The input:
(* ===== verification/Buffer.v ===== *)
(** * Buffers: the layout of a buffer instance and the class [buffer]

    src/include/uvcc/buffer.hpp. A buffer instance, its array of [uv_buf_t] and all
    its chunks live in one allocation; [std::size_t] arithmetic is 64-bit, the
    sizes are those of x86-64 (refs 8, sink callback 32, count 8, [uv_buf_t] 16). *)

From Stdlib Require Import ZArith Lia.
From stdpp Require Import base gmap list strings option.
From S2P Require Import Prelude World Objects Ledger Wp Refs Release Rules.

Local Open Scope Z_scope.

Definition w64 (z : Z) : Z := z mod 2^64.

Definition max_align : Z := 16.
Definition sizeof_uv_t : Z := 16.
Definition offsetof_uv_buf_struct : Z := 48.
Definition sizeof_instance : Z := 64.

(** [alignment_padding(_extra_buf_count)] *)
Definition alignment_padding (extra_buf_count : Z) : Z :=
  let base_size := w64 (sizeof_instance + w64 (extra_buf_count * sizeof_uv_t)) in
  let proper_size := Z.land (w64 (base_size + max_align - 1)) (Z.lxor (max_align - 1) (2^64 - 1)) in
  w64 (proper_size - base_size).

(** [total_buf_len], as both loops over [_len_values] compute it. *)
Definition total_buf_len (lens : list Z) : Z := foldl (λ acc len, w64 (acc + len)) 0 lens.

(** [operator new(_size, _len_values)]: the number of bytes asked for. *)
Definition operator_new_size (lens : list Z) : Z :=
  let n := Z.of_nat (length lens) in
  let extra_buf_count := if 0 <? n then n - 1 else n in
  w64 (w64 (w64 (sizeof_instance + w64 (extra_buf_count * sizeof_uv_t))
            + alignment_padding extra_buf_count) + total_buf_len lens).

(** [buf[i].base = &buf[i-1].base[buf[i-1].len]] for the chunks from [base] on. *)
Fixpoint chunks (base : Z) (lens : list Z) : list (Z * Z) :=
  match lens with
  | [] => []
  | len :: lens' => (base, len) :: chunks (base + len) lens'
  end.

(** [instance::instance(_len_values)]: the array of [uv_buf_t] at [uv_buf]. *)
Definition instance_bufs (uv_buf : loc) (lens : list Z) : list (Z * Z) :=
  match lens with
  | [] => [(0, 0)]
  | _ =>
      let count := Z.of_nat (length lens) in
      if total_buf_len lens =? 0 then (λ _, (0, 0)) <$> lens
      else chunks (uv_buf + count * sizeof_uv_t + alignment_padding (count - 1)) lens
  end.

(** [uv_buf::from(_base)] *)
Definition uv_buf_from (base : Z) : loc := base - alignment_padding 0 - sizeof_uv_t.

Section buffer.
Context `{E : Env}.

(** [instance::create(_len_values)] *)
Definition buffer_create (lens : list Z) : M loc :=
  a ← alloc (operator_new_size lens);
  let b := a + offsetof_uv_buf_struct in
  modify (upd_bufs (<[b := {| b_refs := ref_count.init; b_sink_cb := None;
                              b_bufs := instance_bufs b lens |}]>));;
  log_event (E_new (TB b));;
  mret b.

(** [count()] *)
Definition buffer_count (b : loc) : M Z := i ← get_b b; mret (Z.of_nat (length (b_bufs i))).

(** [operator [](_i)] *)
Definition buffer_at (b : loc) (k : nat) : M (Z * Z) :=
  i ← get_b b;
  match b_bufs i !! k with Some c => mret c | None => undefined UB_bounds end.

(** [nrefs()] *)
Definition buffer_nrefs (b : loc) : M Z := i ← get_b b; mret (b_refs i).

(** [operator bool] : [base() != nullptr] *)
Definition buffer_bool (b : loc) : M bool := c ← buffer_at b 0; mret (negb (c.1 =? 0)).

(** [sink_cb() = f] *)
Definition buffer_set_sink (b : loc) (f : cb) : M unit := mod_b b (set_b_sink f).
End buffer.

(** ** Arithmetic of the layout *)

Lemma w64_id z : 0 ≤ z < 2^64 → w64 z = z.
Proof. intros. unfold w64. by apply Z.mod_small. Qed.

(** The instance header and every further [uv_buf_t] are multiples of the
    alignment, so on this ABI no padding is needed. *)
Lemma alignment_padding_0 n : 0 ≤ n → n * 16 + 64 + 16 < 2^64 → alignment_padding n = 0.
Proof.
  intros Hn Hb. unfold alignment_padding, sizeof_uv_t, sizeof_instance, max_align.
  rewrite (w64_id (n * 16)) by lia. rewrite (w64_id (64 + n * 16)) by lia.
  rewrite (w64_id (64 + n * 16 + 16 - 1)) by lia.
  assert (Z.land (64 + n * 16 + 16 - 1) (Z.lxor (16 - 1) (2 ^ 64 - 1)) = 64 + n * 16) as ->.
  { replace (Z.lxor (16 - 1) (2 ^ 64 - 1)) with (Z.shiftl (Z.ones 60) 4) by reflexivity.
    replace (64 + n * 16 + 16 - 1) with ((4 + n) * 2^4 + 15) by lia.
    apply Z.bits_inj'. intros k Hk. rewrite Z.land_spec, Z.shiftl_spec by lia.
    destruct (Z.lt_ge_cases k 4).
    - rewrite (Z.testbit_neg_r (Z.ones 60)) by lia. rewrite andb_false_r.
      replace (64 + n * 16) with ((4 + n) * 2^4) by lia.
      by rewrite Z.mul_pow2_bits_low.
    - replace (64 + n * 16) with ((4 + n) * 2^4) by lia.
      rewrite Z.mul_pow2_bits by lia.
      assert (Z.testbit ((4 + n) * 2 ^ 4 + 15) k = Z.testbit (4 + n) (k - 4)) as ->.
      { rewrite <-(Z.sub_add 4 k) at 1. rewrite <-Z.div_pow2_bits by lia.
        by replace (((4 + n) * 2 ^ 4 + 15) / 2 ^ 4) with (4 + n) by
          (apply Z.div_unique with 15; lia). }
      destruct (Z.lt_ge_cases (k - 4) 60).
      + rewrite Z.ones_spec_low by lia. by rewrite andb_true_r.
      + rewrite Z.ones_spec_high by lia. rewrite andb_false_r. symmetry.
        apply Z.bits_above_log2; [lia|]. apply Z.log2_lt_pow2; [lia|].
        assert (4 + n < 2^60) by lia. assert (2^60 ≤ 2^(k-4)) by (apply Z.pow_le_mono_r; lia). lia. }
  rewrite Z.sub_diag. reflexivity.
Qed.

#[local] Arguments Z.le : simpl never.

Fixpoint Zsum (l : list Z) : Z := match l with [] => 0 | x :: l' => x + Zsum l' end.

Lemma Zsum_nonneg lens : Forall (Z.le 0) lens → 0 ≤ Zsum lens.
Proof. induction 1; cbn; lia. Qed.

Lemma total_buf_len_sum lens :
  Forall (Z.le 0) lens → Zsum lens < 2^64 → total_buf_len lens = Zsum lens.
Proof.
  unfold total_buf_len. intros Hp Hs.
  assert (∀ acc, 0 ≤ acc → acc + Zsum lens < 2^64 →
    foldl (λ acc len, w64 (acc + len)) acc lens = acc + Zsum lens) as H.
  { clear Hs. induction Hp as [|len lens Hlen Hp IH]; cbn in *; intros acc Ha Hs; [lia|].
    pose proof (Zsum_nonneg _ Hp). rewrite w64_id by lia. rewrite IH by lia. lia. }
  rewrite H by lia. lia.
Qed.

Lemma length_chunks base lens : length (chunks base lens) = length lens.
Proof. revert base. induction lens; intros; cbn; auto. Qed.

Lemma chunks_lookup base lens k c :
  chunks base lens !! k = Some c → ∃ len, lens !! k = Some len ∧
    c = (base + Zsum (take k lens), len).
Proof.
  revert base k. induction lens as [|len lens IH]; intros base k; [done|].
  destruct k as [|k]; cbn.
  - intros [= <-]. eexists. split; [done|]. f_equal. lia.
  - intros (l & Hl & ->)%IH. exists l. split; [done|]. f_equal. lia.
Qed.

Lemma Zsum_take lens k : Forall (Z.le 0) lens → ∀ len, lens !! k = Some len →
  0 ≤ Zsum (take k lens) ∧ 0 ≤ len ∧ Zsum (take k lens) + len ≤ Zsum lens.
Proof.
  intros Hp. revert k. induction Hp as [|x lens Hx Hp IH]; intros [|k] len; cbn; try done.
  - intros [= ->]. pose proof (Zsum_nonneg _ Hp). lia.
  - intros Hk. destruct (IH k len Hk). lia.
Qed.

(** ** The layout *)

(** The allocation does not wrap around. *)
Definition fits (lens : list Z) : Prop :=
  Forall (Z.le 0) lens ∧ Z.of_nat (length lens) * 16 + 80 + Zsum lens < 2^64.

Lemma operator_new_size_eq lens :
  lens ≠ [] → fits lens →
  operator_new_size lens = 48 + 16 * Z.of_nat (length lens) + Zsum lens.
Proof.
  intros Hne [Hp Hf]. pose proof (Zsum_nonneg _ Hp).
  assert (0 < Z.of_nat (length lens)) as Hn by (destruct lens; [done|cbn; lia]).
  unfold operator_new_size. rewrite (proj2 (Z.ltb_lt _ _) Hn).
  rewrite alignment_padding_0 by lia. rewrite total_buf_len_sum by (done || lia).
  unfold sizeof_instance, sizeof_uv_t.
  set (n := Z.of_nat (length lens)) in *.
  rewrite (w64_id ((n - 1) * 16)), (w64_id (64 + (n - 1) * 16)) by lia.
  rewrite (w64_id (64 + (n - 1) * 16 + 0)) by lia. rewrite w64_id by lia. lia.
Qed.

Lemma instance_bufs_eq b lens :
  fits lens → 0 < Zsum lens →
  instance_bufs b lens = chunks (b + 16 * Z.of_nat (length lens)) lens.
Proof.
  intros [Hp Hf] Hpos. destruct lens as [|x l]; [by cbn in Hpos|].
  unfold instance_bufs. rewrite total_buf_len_sum by (done || lia).
  rewrite (proj2 (Z.eqb_neq _ _)) by lia.
  rewrite alignment_padding_0 by (cbn [length] in *; pose proof (Zsum_nonneg _ Hp); lia).
  unfold sizeof_uv_t. f_equal. lia.
Qed.

(** C27: The chunks of a buffer lie one after another inside the memory that operator
    new has asked for, behind the array of uv_buf_t, have the lengths asked for, and the
    first of them is aligned for any type. *)
Theorem buffer_layout a lens :
  fits lens → 0 < Zsum lens → a mod 16 = 0 →
  let b := a + offsetof_uv_buf_struct in
  length (instance_bufs b lens) = length lens ∧
  (∀ k base len, instance_bufs b lens !! k = Some (base, len) →
    lens !! k = Some len ∧
    b + sizeof_uv_t * Z.of_nat (length lens) ≤ base ∧
    base + len ≤ a + operator_new_size lens ∧
    (k = 0%nat → base mod max_align = 0) ∧
    (∀ base' len', instance_bufs b lens !! S k = Some (base', len') → base' = base + len)).
Proof.
  intros Hf Hpos Ha b. assert (lens ≠ []) as Hne by (by intros ->).
  rewrite instance_bufs_eq by done. rewrite operator_new_size_eq by done.
  destruct Hf as [Hp Hf]. split; [apply length_chunks|].
  intros k base len (l & Hl & [= -> ->])%chunks_lookup.
  destruct (Zsum_take _ _ Hp _ Hl) as (H1 & H2 & H3).
  unfold b, sizeof_uv_t, offsetof_uv_buf_struct, max_align. split_and!; try done; try lia.
  - intros ->. rewrite take_0. cbn [Zsum].
    replace (a + 48 + 16 * Z.of_nat (length lens) + 0)
      with (a + (3 + Z.of_nat (length lens)) * 16) by lia.
    by rewrite Z.mod_add by lia.
  - intros base' len' (l' & Hl' & [= -> ->])%chunks_lookup.
    rewrite (take_S_r _ _ _ Hl).
    assert (∀ l1 x, Zsum (l1 ++ [x]) = Zsum l1 + x) as ->; [|lia].
    intros l1 x. induction l1 as [|y l1 IH]; cbn; lia.
Qed.

(** The buffer instance is recovered from the base of the chunk of a buffer that
    has one chunk. *)
Theorem uv_buf_from_single b len base len' :
  0 < len < 2^64 - 96 → instance_bufs b [len] = [(base, len')] → uv_buf_from base = b.
Proof.
  intros Hl. rewrite instance_bufs_eq; [|split; [by repeat constructor; lia|cbn; lia]|cbn; lia].
  cbn. intros [= <- _]. unfold uv_buf_from. rewrite alignment_padding_0 by lia.
  unfold sizeof_uv_t. lia.
Qed.

(** For a buffer of several chunks the address computed from the first chunk is not
    the one of the buffer but lies behind it. *)
Theorem uv_buf_from_several b lens base len rest :
  fits lens → 0 < Zsum lens → (1 < length lens)%nat →
  instance_bufs b lens = (base, len) :: rest → b < uv_buf_from base.
Proof.
  intros Hf Hpos Hlen. rewrite instance_bufs_eq by done.
  destruct lens as [|x lens]; [done|]. cbn [chunks]. intros [= <- _ _].
  unfold uv_buf_from. rewrite alignment_padding_0 by lia. unfold sizeof_uv_t. cbn [length] in *. lia.
Qed.

(** The lengths are summed without a check: a request whose sum wraps around gets
    an allocation smaller than its first chunk. *)
Theorem operator_new_overflow :
  ∃ lens, Forall (λ len, 0 ≤ len < 2^64) lens ∧
    ∀ a, ∃ base len, instance_bufs (a + offsetof_uv_buf_struct) lens !! 0%nat = Some (base, len) ∧
      a + operator_new_size lens < base + len.
Proof.
  exists [2^63; 2^63; 8]. split; [repeat constructor; lia|]. intros a.
  eexists _, _. split; [reflexivity|]. vm_compute operator_new_size. unfold sizeof_uv_t, offsetof_uv_buf_struct.
  change (alignment_padding _) with 0. change (Z.of_nat _) with 3. lia.
Qed.

(** ** The ledger *)

Section ledger.
Context `{E : Env} `{EO : !EnvOk}.

Lemma wp_buffer_create lens F X (Q : loc → world → Prop) w :
  Inv F X w → (lens = [] ∨ fits lens) →
  (∀ b w', 0 < b → w_bufs w !! b = None → Inv (TB b :: F) X w' →
    (b_bufs <$> w_bufs w' !! b) = Some (instance_bufs b lens) → w_vars w' = w_vars w →
    w_handles w' = w_handles w → Q b w') →
  wp (buffer_create lens) Q w.
Proof.
  intros I Hl HQ. assert (48 < operator_new_size lens) as Hsz.
  { destruct Hl as [->|Hf]; [done|]. destruct lens as [|x l]; [done|].
    rewrite operator_new_size_eq by done. destruct Hf as [Hp _].
    pose proof (Zsum_nonneg _ Hp). cbn [length]. lia. }
  unfold buffer_create. wp_struct. apply wp_alloc. wp_struct. apply wp_modify. wp_struct.
  apply wp_modify, wp_ret. pose proof (fresh_addr_ge w) as Hge.
  unfold offsetof_uv_buf_struct. set (b := fresh_addr w + 48) in *.
  assert (Hb : w_bufs w !! b = None).
  { assert (refs_of w (TB b) = None) as Hn by (apply (inv_fresh _ _ _ I); cbn; lia).
    by apply fmap_None in Hn. }
  apply HQ; [pose proof (inv_brk _ _ _ I); lia|done| |cbn; by rewrite lookup_insert_eq|done|done].
  apply (Inv_create _ _ _ w); try done.
  - split; cbn; try done. by apply insert_subseteq.
  - cbn. lia.
  - intros u. destruct u; cbn; try (rewrite decide_False; done).
    rewrite fmap_insert_decide. by repeat case_decide; simplify_eq.
  - intros h' j Hj. by left.
Qed.
End ledger.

Your objective:
With the line holding "assert (4 +" as the first and the line holding "Forall (Z.le 0) lens ∧" as the last, set down that range of the entries above exactly, and nothing else.

Output:
        assert (4 + n < 2^60) by lia. assert (2^60 ≤ 2^(k-4)) by (apply Z.pow_le_mono_r; lia). lia. }
  rewrite Z.sub_diag. reflexivity.
Qed.

#[local] Arguments Z.le : simpl never.

Fixpoint Zsum (l : list Z) : Z := match l with [] => 0 | x :: l' => x + Zsum l' end.

Lemma Zsum_nonneg lens : Forall (Z.le 0) lens → 0 ≤ Zsum lens.
Proof. induction 1; cbn; lia. Qed.

Lemma total_buf_len_sum lens :
  Forall (Z.le 0) lens → Zsum lens < 2^64 → total_buf_len lens = Zsum lens.
Proof.
  unfold total_buf_len. intros Hp Hs.
  assert (∀ acc, 0 ≤ acc → acc + Zsum lens < 2^64 →
    foldl (λ acc len, w64 (acc + len)) acc lens = acc + Zsum lens) as H.
  { clear Hs. induction Hp as [|len lens Hlen Hp IH]; cbn in *; intros acc Ha Hs; [lia|].
    pose proof (Zsum_nonneg _ Hp). rewrite w64_id by lia. rewrite IH by lia. lia. }
  rewrite H by lia. lia.
Qed.

Lemma length_chunks base lens : length (chunks base lens) = length lens.
Proof. revert base. induction lens; intros; cbn; auto. Qed.

Lemma chunks_lookup base lens k c :
  chunks base lens !! k = Some c → ∃ len, lens !! k = Some len ∧
    c = (base + Zsum (take k lens), len).
Proof.
  revert base k. induction lens as [|len lens IH]; intros base k; [done|].
  destruct k as [|k]; cbn.
  - intros [= <-]. eexists. split; [done|]. f_equal. lia.
  - intros (l & Hl & ->)%IH. exists l. split; [done|]. f_equal. lia.
Qed.

Lemma Zsum_take lens k : Forall (Z.le 0) lens → ∀ len, lens !! k = Some len →
  0 ≤ Zsum (take k lens) ∧ 0 ≤ len ∧ Zsum (take k lens) + len ≤ Zsum lens.
Proof.
  intros Hp. revert k. induction Hp as [|x lens Hx Hp IH]; intros [|k] len; cbn; try done.
  - intros [= ->]. pose proof (Zsum_nonneg _ Hp). lia.
  - intros Hk. destruct (IH k len Hk). lia.
Qed.

(** ** The layout *)

(** The allocation does not wrap around. *)
Definition fits (lens : list Z) : Prop :=
  Forall (Z.le 0) lens ∧ Z.of_nat (length lens) * 16 + 80 + Zsum lens < 2^64.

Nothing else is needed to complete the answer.